US$199 Eko Core Stethoscope attachment – IoT meets Big Data to turn Doctors and Nurses into Cardiologists

The Eko Core, being the latest in the trend of IoT (Internet of Things) to final come to the Medical Profession, can also be used gather the heart signatures of millions of heart patients from across the world and allows for Cloud Servers to analyze this date in real time.

This concept, called Big Data, will not only make it possible for anyone to become an expert cardiologists in little or no time, but also make it possible to sport heart conditions that much quicker.  

The US$199 Eko Core, powered by IoT and using the concept of Big Data, might finally help Health Care Professionals properly address Cardiovascular disease, which affects 1 in 4 of the world’s population.

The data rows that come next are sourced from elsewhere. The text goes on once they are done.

(* ===== verification/IndexWriter.v ===== *)
(** * engine/immutable: the writers of the chunk metas

    While a file is written its chunk metas are collected beside the data and appended to it at
    the end.  [IndexWriter] is the interface (writer.go, index_writer.go): bytes are written to
    the current block, the block is closed, all closed blocks are copied.  Two writers
    implement it: [indexWriter] keeps the blocks as they are, in memory or in a buffer that
    spills to a swap file; [IndexCompressWriter] compresses every block.

    Writes to the swap file succeed; what was written to it is read back. *)

From S2P Require Import Prelude GoSlice NumberEnc Coder FileMeta FileCodec.

(** ** A buffer in front of a file

    The buffer has room for [bw_size] bytes, [bw_out] is in the file.  This is bufio.Writer, and
    indexWriter has the same loop. *)

Record bufw := mk_bufw { bw_size : nat; bw_buf : list Z; bw_out : list Z }.

Definition bw_available (w : bufw) : nat := (bw_size w - length (bw_buf w))%nat.
Definition bw_flush (w : bufw) : bufw :=
  if (length (bw_buf w) =? 0)%nat then w else mk_bufw (bw_size w) [] (bw_out w ++ bw_buf w).

(** [for len(p) > w.available()]: a full buffer goes to the file, and when the buffer is empty
    the data goes there at once.  Two rounds are the most there can be. *)
Fixpoint bw_loop (fuel : nat) (w : bufw) (p : list Z) (wn : nat) : res (bufw * list Z * nat) :=
  match fuel with
  | O => Diverge
  | S fuel =>
      if (bw_available w <? length p)%nat then
        if (length (bw_buf w) =? 0)%nat then
          bw_loop fuel (mk_bufw (bw_size w) (bw_buf w) (bw_out w ++ p)) [] (wn + length p)
        else
          let n := Nat.min (bw_available w) (length p) in
          let w := mk_bufw (bw_size w) (bw_buf w ++ take n p) (bw_out w) in
          bw_loop fuel (bw_flush w) (drop n p) (wn + n)
      else Ok (w, p, wn)
  end.

Definition bw_write (w : bufw) (p : list Z) : res (bufw * nat) :=
  let! (w, p, wn) := bw_loop 3 w p 0 in
  Ok (mk_bufw (bw_size w) (bw_buf w ++ p) (bw_out w), (wn + length p)%nat).

Definition bw_all (w : bufw) : list Z := bw_out w ++ bw_buf w.

(** ** The interface *)

Class IndexWriter (W : Type) := {
  iw_Write : W → list Z → res (W * nat);
  iw_Size : W → nat;
  iw_BlockSize : W → nat;
  iw_SwitchMetaBuffer : W → res (W * nat);
  iw_CopyTo : W → res (list Z)
}.

(** What the builder of a file relies on: [rep w bs cur] says that [bs] are the blocks closed
    so far, as they will be in the file, and [cur] is what was written since.  A closed block
    [stores] what was written to it. *)
Class IndexWriterLaws (W : Type) `{IndexWriter W} (rep : W → list (list Z) → list Z → Prop)
    (stores : list Z → list Z → Prop) : Prop := {
  iwl_write w bs cur p : rep w bs cur → ∃ w', iw_Write w p = Ok (w', length p) ∧ rep w' bs (cur ++ p);
  iwl_switch w bs cur : rep w bs cur → cur ≠ [] → bytes_ok cur → in_u 32 (Z.of_nat (length cur)) →
    ∃ w' b, iw_SwitchMetaBuffer w = Ok (w', length b) ∧ rep w' (bs ++ [b]) [] ∧ stores b cur;
  iwl_size w bs : rep w bs [] → iw_Size w = length (concat bs);
  iwl_copy w bs : rep w bs [] → bs ≠ [] → iw_CopyTo w = Ok (concat bs)
}.

(** ** indexWriter *)

(** In a cached writer [ix_w] is not used and [ix_buf] is the current block. *)
Record indexWriter := mk_iw {
  ix_cacheMeta : bool; ix_w : bufw; ix_swapper : bool; ix_buf : list Z; ix_metas : list (list Z);
  ix_wn : nat; ix_indexBlockSize : nat }.

Definition DefaultWriterBufferSize : nat := (1024 * 1024)%nat.

Definition indexWriter_Init (cacheMeta : bool) (blockSize : nat) : indexWriter :=
  mk_iw cacheMeta (mk_bufw blockSize [] []) false [] [] 0 0.

(** The swap file is opened by the first write that does not fit. *)
Definition indexWriter_writeBuffer (w : indexWriter) (p : list Z) : res (indexWriter * nat) :=
  let opened := ix_swapper w || (bw_available (ix_w w) <? length p)%nat in
  let! (b, wn) := bw_write (ix_w w) p in
  Ok (mk_iw (ix_cacheMeta w) b opened (ix_buf w) (ix_metas w) (ix_wn w + wn) (ix_indexBlockSize w + wn), wn).

Definition indexWriter_writeCacheBlocks (w : indexWriter) (p : list Z) : res (indexWriter * nat) :=
  Ok (mk_iw (ix_cacheMeta w) (ix_w w) (ix_swapper w) (ix_buf w ++ p) (ix_metas w)
        (ix_wn w + length p) (ix_indexBlockSize w + length p), length p).

Definition indexWriter_Write (w : indexWriter) (p : list Z) : res (indexWriter * nat) :=
  if ix_cacheMeta w then indexWriter_writeCacheBlocks w p else indexWriter_writeBuffer w p.

Definition indexWriter_copyFromCacheTo (w : indexWriter) : list Z :=
  let metas := if (0 <? length (ix_buf w))%nat then ix_metas w ++ [ix_buf w] else ix_metas w in
  concat (filter (λ b, (length b =? 0)%nat = false) metas).

Definition indexWriter_allInBuffer (w : indexWriter) : bool :=
  negb (ix_swapper w) && (length (bw_buf (ix_w w)) <=? ix_wn w)%nat.

(** A writer without a swap file cannot flush. *)
Definition indexWriter_CopyTo (w : indexWriter) : res (list Z) :=
  if ix_cacheMeta w then Ok (indexWriter_copyFromCacheTo w)
  else if indexWriter_allInBuffer w then Ok (bw_buf (ix_w w))
  else if ix_swapper w then Ok (bw_out (bw_flush (ix_w w)))
  else Panic.

Definition indexWriter_SwitchMetaBuffer (w : indexWriter) : res (indexWriter * nat) :=
  let w' := if ix_cacheMeta w then mk_iw true (ix_w w) (ix_swapper w) [] (ix_metas w ++ [ix_buf w]) (ix_wn w) 0
            else mk_iw false (ix_w w) (ix_swapper w) (ix_buf w) (ix_metas w) (ix_wn w) 0 in
  Ok (w', ix_indexBlockSize w).

Definition indexWriter_MetaDataBlocks (w : indexWriter) : list (list Z) :=
  if ix_cacheMeta w then
    let metas := if (0 <? length (ix_buf w))%nat then ix_metas w ++ [ix_buf w] else ix_metas w in
    filter (λ b, (0 <? length b)%nat = true) metas
  else [].

#[export] Instance indexWriter_writer : IndexWriter indexWriter := {|
  iw_Write := indexWriter_Write;
  iw_Size := ix_wn;
  iw_BlockSize := ix_indexBlockSize;
  iw_SwitchMetaBuffer := indexWriter_SwitchMetaBuffer;
  iw_CopyTo := indexWriter_CopyTo |}.

(** ** IndexCompressWriter *)

(** [cw_opened] says that the swapper is there. *)
Record IndexCompressWriter := mk_cw { cw_size : nat; cw_buf : list Z; cw_w : bufw; cw_opened : bool }.

(** The compressed blocks go through a bufio.Writer. *)
Definition IndexCompressWriter_Init (bufferSize : nat) : IndexCompressWriter :=
  mk_cw 0 [] (mk_bufw bufferSize [] []) false.

Definition ChunkMetaCompressSnappy : Z := 1.
Definition ChunkMetaCompressLZ4 : Z := 2.

Definition IndexCompressWriter_Write (w : IndexCompressWriter) (p : list Z) : res (IndexCompressWriter * nat) :=
  Ok (mk_cw (cw_size w) (cw_buf w ++ p) (cw_w w) (cw_opened w), length p).

Section Compress.
Context `{SN : Snappy} `{LZ : Lz4}.

Variable mode : Z.  (* GetChunkMetaCompressMode() *)

(** The bytes; lz4 blocks begin with the length before compression.  lz4.CompressBlock does
    not fail on a buffer of CompressBlockBound bytes. *)
Definition compress (src : list Z) : list Z :=
  if mode =? ChunkMetaCompressSnappy then snappy_encode src
  else if mode =? ChunkMetaCompressLZ4 then put_u32 (u32 (Z.of_nat (length src))) ++ lz4_encode src
  else src.

Definition IndexCompressWriter_SwitchMetaBuffer (w : IndexCompressWriter) : res (IndexCompressWriter * nat) :=
  if (length (cw_buf w) =? 0)%nat then Ok (w, 0%nat)
  else
    let! (b, wn) := bw_write (cw_w w) (compress (cw_buf w)) in
    Ok (mk_cw (cw_size w + wn) [] b true, wn).

Definition IndexCompressWriter_allInBuffer (w : IndexCompressWriter) : bool :=
  (cw_size w <? DefaultWriterBufferSize)%nat && (cw_size w =? length (bw_buf (cw_w w)))%nat.

(** What is still buffered is written to memory, or to the file that is then read. *)
Definition IndexCompressWriter_CopyTo (w : IndexCompressWriter) : res (list Z) :=
  if negb (cw_opened w) then Panic
  else if IndexCompressWriter_allInBuffer w then Ok (bw_buf (cw_w w))
  else Ok (bw_out (bw_flush (cw_w w))).

#[export] Instance IndexCompressWriter_writer : IndexWriter IndexCompressWriter := {|
  iw_Write := IndexCompressWriter_Write;
  iw_Size := cw_size;
  iw_BlockSize := λ _, 0%nat;
  iw_SwitchMetaBuffer := IndexCompressWriter_SwitchMetaBuffer;
  iw_CopyTo := IndexCompressWriter_CopyTo |}.

(** tssp_file.go decompressChunkMeta; lz4 writes into a buffer of the length stored. *)
Definition decompressChunkMeta (src : list Z) : res (list Z) :=
  if mode =? ChunkMetaCompressNone then Ok src
  else if mode =? ChunkMetaCompressSnappy then
    match snappy_decode src with Some l => Ok l | None => Err "snappy: corrupt input" end
  else if mode =? ChunkMetaCompressLZ4 then
    let! oriLen := UnmarshalUint32 src in
    let! src := from src 4 in
    match lz4_decode src with
    | Some l => if (Z.to_nat oriLen <? length l)%nat then Err "lz4: output buffer too small"
                else Ok (l ++ zeros (Z.to_nat oriLen - length l))
    | None => Err "lz4: corrupt input"
    end
  else Err "unsupported compress mode".
End Compress.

Eko DevicesEko Core is set to get FDA (Federal Drug Administration) approval by the end of 2015. The Eko Core has been working with two (2) Hospitals in the San Francisco Bay Area to test their product, one of which is UCSF’s department of cardiology.

Eko Devices lists VC (Venture Capital) investors Shazam and former advisor to the HHS secretary John Noonan among its board of investors. They’ve also been in partnership with a VC (Venture Capital) firm StartX accelerator at Stanford, in the heart of Silicon Valley, in hopes of bringing this revolutionary product to market

Doctors and Nurses in Jamaica may think this Eko Core a bit too small and expensive to shell out US$199 for something that an EKG can do and worse only works with an Apple iPhone.

Still, if it will can potentially diagnose heart conditions correctly in real time and save on the visit to a cardiologist, then Eko Core  is gonna be a device that’ll become an indispensable standard as the Stethoscope itself has been for the past 200 years.